Dopo l’arresto e la condanna a vita di Daniela Poggiali, nelle ultime ore è finita in manette un’altra infermiera killer. Si tratta di Fausta Bonino, 55 anni, che lavorava presso il reparto di Anestesia e Rianimazione dell’ospedale di Piombino. La donna è stata accusata di aver ucciso 13 pazienti con dosi letali di eparina, farmaco anticoagulante. Quasi nessuna delle vittime, ricoverate per problemi risolvibili, avrebbe dovuto assumere quel farmaco, Fausta Bonino avrebbe dunque causato volontariamente la morte di 13 pazienti, tra i 60 e gli 88 anni, tutti morti per emorragia.

I dubbi sono sorti quando l’infermiera killer è stata trasferita in un altro reparto. Dopo il trasferimento, nel suo vecchio reparto il tasso di mortalità è calato dell’8%. E’ così che sono scattate le indagini e le manette per la donna, arrestata poco dopo essere tornata da una vacanza con il marito.

“Siamo esterrefatti di quanto accaduto nel reparto – ha dichiarato uno dei medici colleghi di Fausta Bonino – Da circa un anno cercavamo una spiegazione medico-scientifica ai decessi che per emorragia avvenivano senza un motivo plausibile apparente. Invece, oggi viene accusata una nostra infermiera che da 30 anni lavora in questo ospedale e che ha sempre svolto ottimamente il suo lavoro. Non capivamo cosa potesse aver causato quelle morti, così anomale, abbiamo avviato anche dei consulti con specialisti di altre città e verificato la più ampia letteratura scientifica possibile che ci aiutasse a dare una spiegazione razionale. Non avremmo mai potuto immaginare che quelle morti potrebbero aver avuto una causa di questo tipo”.

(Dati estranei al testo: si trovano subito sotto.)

(** The frame with its ids. *)
Lemma initialised_ids f h : qi_first_slave_id f = 67 ->
  frame_shape c_cl_cciefb_cyclic_req_full_headers (qi_buffer f) 1500 h ->
  exists f', clm_iefb_initialise_request_slave_ids f gs = Done f' /\
    qi_udp_payload_len f' = qi_udp_payload_len f /\ qi_first_slave_id f' = 67 /\
    qi_first_rww f' = qi_first_rww f /\ qi_first_ry f' = qi_first_ry f /\
    frame_shape c_cl_cciefb_cyclic_req_full_headers (qi_buffer f') 1500 h /\
    forall d, 0 <= d < gs_num_slave_devices gs -> device_ids_ok gs (qi_buffer f') d.
Proof.
  intros Hf Hsh. pose proof (proj1 (proj2 Hsh)) as Hl.
  pose proof length_group_slave_ids as Hlen. pose proof (go_stations _ _ gs_ok) as Htot.
  pose proof clm_max_stations_ok as Hmax.
  set (b := splice 67 (id_bytes (group_slave_ids gs)) (qi_buffer f)).
  assert (Hfit : (67 + length (id_bytes (group_slave_ids gs)) <= 1500)%nat)
    by (rewrite length_id_bytes; lia).
  exists (f <| qi_buffer := b |>). split.
  { unfold clm_iefb_initialise_request_slave_ids. rewrite Hf, store_slave_ids_eq by lia. reflexivity. }
  cbn [qi_udp_payload_len qi_first_slave_id qi_first_rww qi_first_ry qi_buffer update].
  do 4 (split; [assumption || reflexivity|]). split.
  { apply splice_frame_shape; [exact _|exact Hsh|apply bytes_id_bytes| |exact Hfit].
    change (c_size c_cl_cciefb_cyclic_req_full_headers) with 67%nat. lia. }
  assert (Hat : forall d k, 0 <= d < gs_num_slave_devices gs ->
    0 <= k < ds_num_occupied_stations (setting_of_device gs d) ->
    frame_id b (stations_before gs d + k) = id_of_station (setting_of_device gs d) k).
  { intros d k Hd Hk. pose proof (stations_inside cfg gs gs_ok d Hd) as [Hpos Hin].
    assert (Hb1 : slice 67 (length (id_bytes (group_slave_ids gs))) b = id_bytes (group_slave_ids gs))
      by (apply slice_splice_same; lia).
    assert (Hlb : length b = 1500%nat) by (unfold b; rewrite length_splice; lia).
    rewrite frame_id_alt by lia.
    replace (Z.to_nat (67 + 4 * (stations_before gs d + k)))
      with (67 + 4 * Z.to_nat (stations_before gs d + k))%nat by lia.
    rewrite <- (slice_slice 67 (length (id_bytes (group_slave_ids gs)))) by (rewrite length_id_bytes; lia).
    rewrite Hb1, <- (app_nil_r (id_bytes _)).
    apply id_bytes_lookup; [exact group_slave_ids_u32|apply group_slave_ids_lookup; assumption]. }
  intros d Hd. pose proof (device_stations cfg gs gs_ok d Hd) as Hk. split.
  - left. rewrite <- (Z.add_0_r (stations_before gs d)), Hat by lia. reflexivity.
  - intros k Hk'. rewrite Hat by lia. unfold id_of_station.
    destruct (Z.eqb_spec k 0); [lia|reflexivity].
Qed.
End Group.
End SlaveIds.

(** ** One group *)

Section StartGroup.
Context `{ClmOptions, Clal, ClalClock}.
Context (cfg : clm_cfg) (cfg_ok : clm_config_ok cfg).
Context (g : Z) (g_ok : has_group cfg g).
Context (m : clm) (m_ok : master_base cfg m).

Abbreviation gs := (setting_of_group cfg g).
Abbreviation gwp := (gwp g m).

(** A group before its parameters are known. *)
Record blank_group (gd : clm_group_data) : Prop := {
  bl_index : g_group_index gd = g;
  bl_length : length (g_slave_devices gd) = Z.to_nat CLM_MAX_OCCUPIED_STATIONS_PER_GROUP;
  bl_memory : memory_ok (g_memory_area gd);
  bl_buffer : length (qi_buffer (g_req_frame gd)) = 1500%nat
}.

(** A device that has been started: enabled unless it is reserved. *)
Definition device_started (d : Z) (dev : clm_slave_device_data) : Prop :=
  d_device_index dev = d /\ d_device_state dev = CLM_DEVICE_STATE_LISTEN /\
  d_enabled dev = negb (ds_reserved_slave_device (setting_of_device gs d)) /\
  d_transmission_bit dev = false /\ d_timeout_count dev = 0.

Lemma blank_device gd d : blank_group gd -> 0 <= d < gs_num_slave_devices gs ->
  0 <= d < Z.of_nat (length (g_slave_devices gd)).
Proof.
  intros Hb Hd. rewrite (bl_length _ Hb). pose proof (go_devices _ _ (this_group_ok cfg cfg_ok g g_ok)). lia.
Qed.

Lemma blank_put d dev gd : blank_group gd -> blank_group (put_device d dev gd).
Proof. intros []. split; try assumption. rewrite length_put_device. assumption. Qed.

Lemma device_index_at d gd dev : g_group_index gd = g -> 0 <= d < Z.of_nat (length (g_slave_devices gd)) ->
  d_device_index dev = d ->
  device_setting_of (put_group g (put_device d dev gd) m) g d = setting_of_device gs d.
Proof.
  intros Hi Hd Hdev. apply (device_setting_here cfg cfg_ok g g_ok m m_ok); [exact Hi|].
  rewrite device_at_put by exact Hd. exact Hdev.
Qed.

Lemma device_startup d gd : blank_group gd -> 0 <= d < gs_num_slave_devices gs ->
  d_device_index (device_at gd d) = d ->
  d_device_state (device_at gd d) = CLM_DEVICE_STATE_MASTER_DOWN ->
  gwp (clm_iefb_device_fsm_event g d CLM_DEVICE_EVENT_GROUP_STARTUP)
    (fun _ gd' o => o = [] /\ exists dev', gd' = put_device d dev' gd /\ device_started d dev') gd.
Proof.
  intros Hb Hd Hi Hst. pose proof (blank_device gd d Hb Hd) as Hin.
  unfold clm_iefb_device_fsm_event. rewrite bool_decide_eq_false_2 by discriminate.
  apply gwp_bind. eapply (device_round cfg cfg_ok g g_ok m m_ok); [exact Hin|rewrite Hst; vm_compute; reflexivity|].
  cbn [run_device_opt run_device_action]. unfold device_init_action. gwp_steps.
  rewrite device_index_at by (assumption || apply Hb). rewrite update_put_device, Hst.
  rewrite device_at_put by assumption. split; [reflexivity|].
  unfold continue_device. rewrite bool_decide_eq_false_2 by tauto.
  rewrite update_put_device. gwp_steps. split; [reflexivity|]. eexists. split; [reflexivity|].
  unfold enter_device. cbn. repeat split. exact Hi.
Qed.

Lemma device_standby d gd : blank_group gd -> 0 <= d < gs_num_slave_devices gs ->
  d_device_state (device_at gd d) = CLM_DEVICE_STATE_LISTEN ->
  gwp (clm_iefb_device_fsm_event g d CLM_DEVICE_EVENT_GROUP_STANDBY) (fun _ gd' o => o = [] /\ gd' = gd) gd.
Proof.
  intros Hb Hd Hst. pose proof (blank_device gd d Hb Hd) as Hin.
  unfold clm_iefb_device_fsm_event. rewrite bool_decide_eq_false_2 by discriminate.
  apply gwp_bind. eapply (device_round cfg cfg_ok g g_ok m m_ok); [exact Hin|rewrite Hst; vm_compute; reflexivity|].
  cbn [run_device_opt]. gwp_steps. rewrite device_at_put by assumption. split; [reflexivity|].
  unfold continue_device. rewrite bool_decide_eq_false_2 by tauto. rewrite update_put_device, Hst.
  gwp_steps. split; [reflexivity|].
  transitivity (put_device d (device_at gd d) gd); [|apply put_device_same, Hin]. f_equal.
  unfold enter_device. rewrite (bool_decide_eq_false_2 (_ <> _)), andb_false_r by tauto.
  destruct (device_at gd d). cbn in *. rewrite Hst. reflexivity.
Qed.

(** ** Loops over the devices of a blank group *)

(** A loop whose body changes one device, from [P] to [Q]. *)
Lemma gwp_for_devices body (P Q : Z -> clm_slave_device_data -> Prop) gd :
  blank_group gd ->
  (forall d gd', 0 <= d < gs_num_slave_devices gs -> blank_group gd' -> P d (device_at gd' d) ->
     gwp (body d) (fun _ gd'' o => o = [] /\ exists dev', gd'' = put_device d dev' gd' /\ Q d dev') gd') ->
  (forall d, 0 <= d < gs_num_slave_devices gs -> P d (device_at gd d)) ->
  gwp (for_range (gs_num_slave_devices gs) body) (fun _ gd' o => o = [] /\
    (exists devices, gd' = gd <| g_slave_devices := devices |>) /\ blank_group gd' /\
    forall d, 0 <= d < gs_num_slave_devices gs -> Q d (device_at gd' d)) gd.
Proof.
  intros Hb Hbody HP. pose proof (go_devices _ _ (this_group_ok cfg cfg_ok g g_ok)) as Hn.
  pose (I := fun (i : Z) gd' (o : list clm_output) => o = [] /\
    (exists devices, gd' = gd <| g_slave_devices := devices |>) /\ blank_group gd' /\
    forall d, 0 <= d < gs_num_slave_devices gs ->
      if d <? i then Q d (device_at gd' d) else device_at gd' d = device_at gd d).
  eapply (gwp_mono g m) with (Q := fun _ gd' o => I (gs_num_slave_devices gs) gd' o).
  - apply (gwp_for_range g m); [lia| |].
    + split; [reflexivity|]. split; [exists (g_slave_devices gd); destruct gd; reflexivity|].
      split; [exact Hb|]. intros d Hd. destruct (Z.ltb_spec d 0); [lia|reflexivity].
    + intros i gd' o Hi (-> & [devices ->] & Hb' & Hdev).
      set (gd' := gd <| g_slave_devices := devices |>) in *.
      eapply gwp_mono; [apply (Hbody i); [exact Hi|exact Hb'|]|].
      * specialize (Hdev i Hi). rewrite Z.ltb_irrefl in Hdev. rewrite Hdev. auto.
      * intros _ gd'' o (-> & dev' & -> & HQ). split; [reflexivity|].
        split; [exists (alter (fun _ => dev') (Z.to_nat i) devices); reflexivity|].
        split; [apply blank_put, Hb'|]. intros d Hd. specialize (Hdev d Hd).
        destruct (Z.eq_dec d i) as [->|Hne].
        { destruct (Z.ltb_spec i (i + 1)); [|lia].
          rewrite device_at_put by (apply (blank_device gd'); assumption). exact HQ. }
        { rewrite device_at_put_other by lia.
          destruct (Z.ltb_spec d i), (Z.ltb_spec d (i + 1)); try lia; exact Hdev. }
  - intros _ gd' o (-> & Hex & Hb' & Hdev). split; [reflexivity|]. split; [exact Hex|].
    split; [exact Hb'|]. intros d Hd. specialize (Hdev d Hd).
    destruct (Z.ltb_spec d (gs_num_slave_devices gs)); [exact Hdev|lia].
Qed.

(** ** The start of a group *)

Lemma group_init_ok gd : blank_group gd ->
  gwp (group_init_action g) (fun event gd' o => event = CLM_GROUP_EVENT_NONE /\ o = [] /\
    blank_group gd' /\ g_group_state gd' = g_group_state gd /\
    g_frame_sequence_no gd' = 0 /\
    forall d, 0 <= d < gs_num_slave_devices gs -> device_started d (device_at gd' d)) gd.
Proof.
  intros Hb. unfold group_init_action. gwp_steps. rewrite (setting_here cfg) by (assumption || apply Hb).
  match goal with |- MasterDevice.gwp _ _ _ _ ?x => set (gd1 := x) end.
  assert (Hb1 : blank_group gd1) by (destruct Hb; split; assumption).
  eapply gwp_mono; [apply (gwp_for_devices _ (fun _ _ => True)
    (fun d dev => d_device_index dev = d /\ d_device_state dev = CLM_DEVICE_STATE_MASTER_DOWN)); auto|].
  { intros d gd' Hd Hb' _. gwp_steps. split; [reflexivity|].
    eexists. split; [apply update_device_put, (blank_device gd' d Hb' Hd)|]. split; reflexivity. }
  intros _ gd2 o2 (-> & [devs ->] & Hb2 & Hdev2). cbn [app].
  unfold clm_iefb_device_fsm_event_all_in_group. gwp_steps.
  rewrite (setting_here cfg) by (assumption || apply Hb2).
  eapply gwp_mono; [apply (gwp_for_devices _
    (fun d dev => d_device_index dev = d /\ d_device_state dev = CLM_DEVICE_STATE_MASTER_DOWN)
    device_started); auto|].
  { intros d gd' Hd Hb' [Hi Hst]. apply device_startup; assumption. }
  intros _ gd3 o3 (-> & [devs' ->] & Hb3 & Hdev3). gwp_steps. repeat (split; [reflexivity|]).
  split; [exact Hb3|]. split; [reflexivity|]. split; [reflexivity|]. exact Hdev3.
Qed.

(** ** The parameters of a group *)

Definition device_configured (d : Z) (dev : clm_slave_device_data) : Prop :=
  device_started d dev /\ d_slave_station_no dev = 1 + stations_before gs d.

Lemma configured_inv d dev : device_configured d dev -> device_inv gs d dev.
Proof.
  intros [(Hi & Hst & _ & Htb & Htc) Hno]. split; try assumption.
  - rewrite Hst. split; discriminate.
  - rewrite Hst. discriminate.
  - auto.
  - rewrite Htc. split; [discriminate|reflexivity].
Qed.

Lemma reflect_parameters_ok gd : blank_group gd ->
  (forall d, 0 <= d < gs_num_slave_devices gs -> device_started d (device_at gd d)) ->
  gwp (clm_iefb_reflect_group_parameters g) (fun _ gd' o => o = [] /\
    group_base cfg g gd' /\ g_group_state gd' = g_group_state gd /\ g_frame_sequence_no gd' = 0 /\
    forall d, 0 <= d < gs_num_slave_devices gs -> device_configured d (device_at gd' d)) gd.
Proof.
  intros Hb Hstarted. pose proof (this_group_ok cfg cfg_ok g g_ok) as Hgs.
  unfold clm_iefb_reflect_group_parameters. gwp_steps.
  rewrite (setting_here cfg) by (assumption || apply Hb).
  rewrite (calc_occupied_per_group cfg gs Hgs).
  match goal with |- MasterDevice.gwp _ _ _ _ ?x => set (gd1 := x) end.
  assert (Hb1 : blank_group gd1) by (destruct Hb; split; assumption).
  eapply gwp_mono; [apply (gwp_for_devices _ device_started device_configured); auto|].
  { intros d gd' Hd Hb' (Hi & Hst & Hen & Htb & _). pose proof (blank_device gd' d Hb' Hd) as Hin.
    rewrite (calc_slave_station_no cfg gs Hgs d Hd). gwp_steps. split; [reflexivity|].
    rewrite (update_device_put _ _ gd' Hin), update_put_device. eexists. split; [reflexivity|].
    repeat split; assumption. }
  intros _ gd2 o2 (-> & [devs ->] & Hb2 & Hdev2). set (gd2 := gd1 <| g_slave_devices := devs |>) in *.
  cbn [app]. gwp_steps. rewrite (group_here cfg) by assumption.
  change (m_config (put_group g gd2 m)) with (m_config m). rewrite (mb_config _ _ m_ok).
  change (m_parameter_no (put_group g gd2 m)) with (m_parameter_no m).
  change (g_total_occupied gd2) with (total_stations gs). rewrite (bl_index _ Hb2).
  pose proof (request_params cfg cfg_ok g g_ok _ (mb_param _ _ m_ok)) as Hp.
  destruct (initialise_request_frame_shape _ _ _ _ _ _ _ _ Hp (bl_buffer _ Hb2))
    as (f & Hf & Hsh & _ & Hlen & Hid & Hrww & Hry).
  eapply gwp_lift; [exact Hf|]. gwp_steps.
  destruct (initialised_ids cfg gs Hgs f _ Hid Hsh) as (f' & Hf' & Hlen' & Hid' & Hrww' & Hry' & Hsh' & Hids).
  eapply gwp_lift; [exact Hf'|]. gwp_steps. split; [reflexivity|].
  split; [|split; [reflexivity|split; [reflexivity|exact Hdev2]]].
  destruct Hb2 as [Hgi Hgl Hgm _]. split; try assumption; try reflexivity.
  - split; [discriminate|reflexivity].
  - split; [discriminate|reflexivity].
  - intros d Hd. apply configured_inv, Hdev2, Hd.
  - rewrite <- Hlen' in Hlen. rewrite <- Hrww' in Hrww. rewrite <- Hry' in Hry.
    split; [exact Hlen|exact Hid'|exact Hrww|exact Hry| |exact Hids].
    exists (m_parameter_no m), 0, 0, 0, 0. split; [apply m_ok|exact Hsh'].
Qed.
(** The mode that a state of a group belongs to, and the mode after an event
    of the groups. *)
Definition group_mode (st : clm_group_state) : clm_master_state :=
  match st with
  | CLM_GROUP_STATE_MASTER_LISTEN => CLM_MASTER_STATE_STANDBY
  | CLM_GROUP_STATE_MASTER_ARBITRATION => CLM_MASTER_STATE_ARBITRATION
  | CLM_GROUP_STATE_MASTER_LINK_SCAN_COMP | CLM_GROUP_STATE_MASTER_LINK_SCAN =>
      CLM_MASTER_STATE_RUNNING
  | _ => CLM_MASTER_STATE_DOWN
  end.
Definition mode_after (event : clm_group_event) (mode : clm_master_state) : clm_master_state :=
  match event, mode with
  | CLM_GROUP_EVENT_ARBITRATION_DONE, CLM_MASTER_STATE_ARBITRATION => CLM_MASTER_STATE_RUNNING
  | CLM_GROUP_EVENT_REQ_FROM_OTHER, CLM_MASTER_STATE_ARBITRATION => CLM_MASTER_STATE_STANDBY
  | CLM_GROUP_EVENT_MASTERDUPL_ALARM, CLM_MASTER_STATE_RUNNING => CLM_MASTER_STATE_STANDBY
  | _, _ => mode
  end.

(** All groups are in states of the mode that the application is told. *)
Definition in_mode (cfg : clm_cfg) (m : clm) : Prop :=
  forall g, has_group cfg g -> group_mode (g_group_state (group_at m g)) = m_master_state m.

(** What the mode is read from, and outputs that every mode permits. *)
Definition mode_of (m : clm) : clm_master_state * list clm_group_state :=
  (m_master_state m, map g_group_state (m_groups m)).
Definition mode_output (x : clm_output) : bool := negb (permitted CLM_MASTER_STATE_STANDBY x).

Abbreviation leaves_mode := (leaves mode_of (none_of mode_output)).

(** ** Lemmas: runs *)

Section Runs.
Context (cfg : clm_cfg).

Lemma run_app mode o mode1 o' mode' : mode_run cfg mode o mode1 -> mode_run cfg mode1 o' mode' ->
  mode_run cfg mode (o ++ o') mode'.
Proof.
  intros Hrun Hrun'. induction Hrun as [|mode x o mode1 Hx _ IH|mode next o mode1 Hc _ IH]; [exact Hrun'| |].
  - apply run_output; auto.
  - rewrite <- app_assoc. apply (run_change cfg mode next); auto.
Qed.
(** The answer ends the scan or leaves it, after timers that kept silent. *)
Lemma goes_on_asks now gd' o1 o2 : (forall frame, ~ request_in g frame o1) ->
  goes_on mcfg g now gd' d o2 -> asks_or_rests mcfg g now gd' d (o1 ++ o2).
Proof.
  intros Hno Hon.
  assert (Happ : forall frame, request_in g frame (o1 ++ o2) ->
    exists socket ip port, ClmCciefbSendto socket ip port frame ∈ o2).
  { intros frame (socket & ip & port & [Hin|Hin]%elem_of_app & Hgr); [|eauto].
    destruct (Hno frame). exists socket, ip, port. auto. }
  destruct Hon as [[Ha Ho]|(info & gd & Hinfo & (Ha & s & ip & p & frame & Hin & Hr) & Hall)].
  - left. split; [exact Ha|]. intros frame (s & ip & p & Hin)%Happ. exact (no_frame_in _ _ _ _ _ Ho Hin).
  - right. exists info, gd. split; [exact Hinfo|]. split; [exact Ha|]. split.
    + exists frame, s, ip, p. split; [apply elem_of_app; auto|exact (request_of_group _ _ _ _ _ _ Hr)].
    + intros frame' (s' & ip' & p' & Hin')%Happ. exact (Hall _ _ _ _ Hin').
Qed.
Lemma tenant_branding_run
    (db : list Tenant) (k favicon_ customCSS_ logoUrl_ brandColor_ : option string)
    (t : Tenant) :
  authenticates db k t ->
  exists ds,
    Api.tenant_branding db k favicon_ customCSS_ logoUrl_ brandColor_
    = (Api.save (Api.set_domainSettings t ds) db, json ds) /\
    favicon ds = JS.or_else favicon_ (favicon (domainSettings t)) /\
    customCSS ds = JS.or_else customCSS_ (customCSS (domainSettings t)) /\
    logoUrl ds = JS.or_else logoUrl_ (logoUrl (domainSettings t)) /\
    brandColor ds
    = JS.or_else (JS.or_else brandColor_ (brandColor (domainSettings t)))
                 (Some "#3B82F6").
Proof.
  intros Ha. unfold Api.tenant_branding.
  rewrite (authenticates_verified db k t Ha).
  eexists. split; [reflexivity|]. repeat split; reflexivity.
Qed.

Lemma brandColor_settles (b old : option string) :
  let c := JS.or_else (JS.or_else b old) (Some "#3B82F6") in
  JS.or_else (JS.or_else b c) (Some "#3B82F6") = c.
Proof.
  cbv zeta. unfold JS.or_else.
  destruct (JS.truthy b) eqn:Tb; rewrite ?Tb.
  - reflexivity.
  - destruct (JS.truthy old) eqn:To; rewrite ?Tb, ?To; reflexivity.
Qed.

Anche il ministro della Salute, Beatrice Lorenzin, ha commentato quanto accaduto: “Le notizie che trapelano descrivono una pratica agghiacciante, orrenda. Il mio ringraziamento particolare va ai Carabinieri del Nas che l’hanno arrestata. Nella classifica degli orrori stavolta abbiamo raggiunto una delle vette commesse dalla miseria umana. L’episodio mette in evidenza ancora una volta la necessità di una tutela particolare per le persone anziane e più fragili che alle strutture sanitarie affidano la loro esistenza”.